I wanted to get there as early as possible because I didn’t want to miss anyone. With all of the ALTs and Josai students in the area, there were bound to be a group of them somewhere. On top of that, I knew a whole bunch of my old Togane Chu students would be coming and going all day and this would be my last chance to see them for a very long time.

Kim and I exchanged some texts around 11:30. I said I want to head up there at about 1:00 and she said this was too early. I asked her what time she had in mind, but got no response. Even by 1:30 she hadn’t written back yet so I just sent her a text to say I was heading there now and would hopefully meet her and Enam there later.

Unfortunately, the weather on Sunday was almost as unpleasant as Saturday, though for a different reason. The skies were clear and the sun was shining, but the wind was a total bitch. Gusts of wind were raging to the point where they could almost knock you off your feet, and serve as a significant deterrent to bicycling there.

I spotted Zach on my way up, walking alongside someone who appeared to be his new Japanese girlfriend (lucky him). We stopped and chatted for a moment, and he expressed some sympathy at their having left Toke the previous day just as I was arriving. I asked him if he’d be coming back to the Togane event but he said they were just leaving. He said it was “pretty crowded” so I could probably find someone I knew.

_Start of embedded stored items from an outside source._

(** [splitn(3, ':')] *)
Fixpoint split_once (sep : Z) (s : str) : option (str * str) :=
  match s with
  | [] => None
  | c :: rest => if c =? sep then Some ([], rest) else
      match split_once sep rest with Some (a, b) => Some (c :: a, b) | None => None end
  end.
Definition auth_rate_lockout_alert (c : ACall) (key : str) (now : Z) : ATx unit :=
  let '(ceremony, account, source) :=
    match split_once 58 key with
    | None => (key, [], lit "unknown")
    | Some (a, rest) => match split_once 58 rest with None => (a, rest, lit "unknown") | Some (b, s) => (a, b, s) end
    end in
  if bool_decide (trim account = []) then tret (Ok tt) else
  do exists_ <- or_false (account_exists c account) ;;
  if negb exists_ then tret (Ok tt) else
  ignored (audit_event c account "auth_rate_lockout"
    [("ceremony", DText ceremony); ("source", DText source); ("failures", DNumber AUTH_RATE_MAX_FAILURES);
     ("blocked_until_utc", DNumber (now + AUTH_RATE_LOCK_SECONDS))]).
Definition counted_failure (now : Z) (current : option RateRow) : RateRow :=
  let '(window_started, failures) := match current with Some r => (rl_window_started_at r, rl_failures r) | None => (now, 0) end in
  let '(window_started, failures) :=
    if sat_sub now window_started >? AUTH_RATE_WINDOW_SECONDS then (now, 1) else (window_started, Z.min (failures + 1) 4294967295) in
  {| rl_window_started_at := window_started; rl_failures := failures;
     rl_blocked_until := if failures >=? AUTH_RATE_MAX_FAILURES then now + AUTH_RATE_LOCK_SECONDS else 0; rl_updated_at := now |}.
Definition auth_rate_failure_with_db (c : ACall) (key : str) : ATx unit :=
  let now := a_now c "rate failure" in
  do current <- tcatch (query c "rate failure select" (fun d => ad_rates d !! key)) (fun _ => tret (Ok None)) ;;
  let row := counted_failure now current in
  ignored (execute c "rate failure insert" (fun d => Some (set_rates (<[key := row]>) d))) ;;;
  if rl_failures row =? AUTH_RATE_MAX_FAILURES then auth_rate_lockout_alert c key now else tret (Ok tt).
Definition auth_rate_success_with_db (c : ACall) (key : str) : ATx unit :=
  ignored (execute c "rate success" (fun d => Some (set_rates (delete key) d))).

It didn’t look “pretty crowded” when I got there. Compared to last year, it was all but dead. The wind was definitely a major factor, but I think the main reason so few people had come was the near complete lack of actual cherry-blossoms. The weather this spring has been atrocious, with rain and wind pounding at the trees multiple times a week, stripping the cherry-blossoms from the trees weeks earlier than last year. They’re almost all gone now. Last year the lake had been surrounded by magnificent pink—this year it’s all light-green.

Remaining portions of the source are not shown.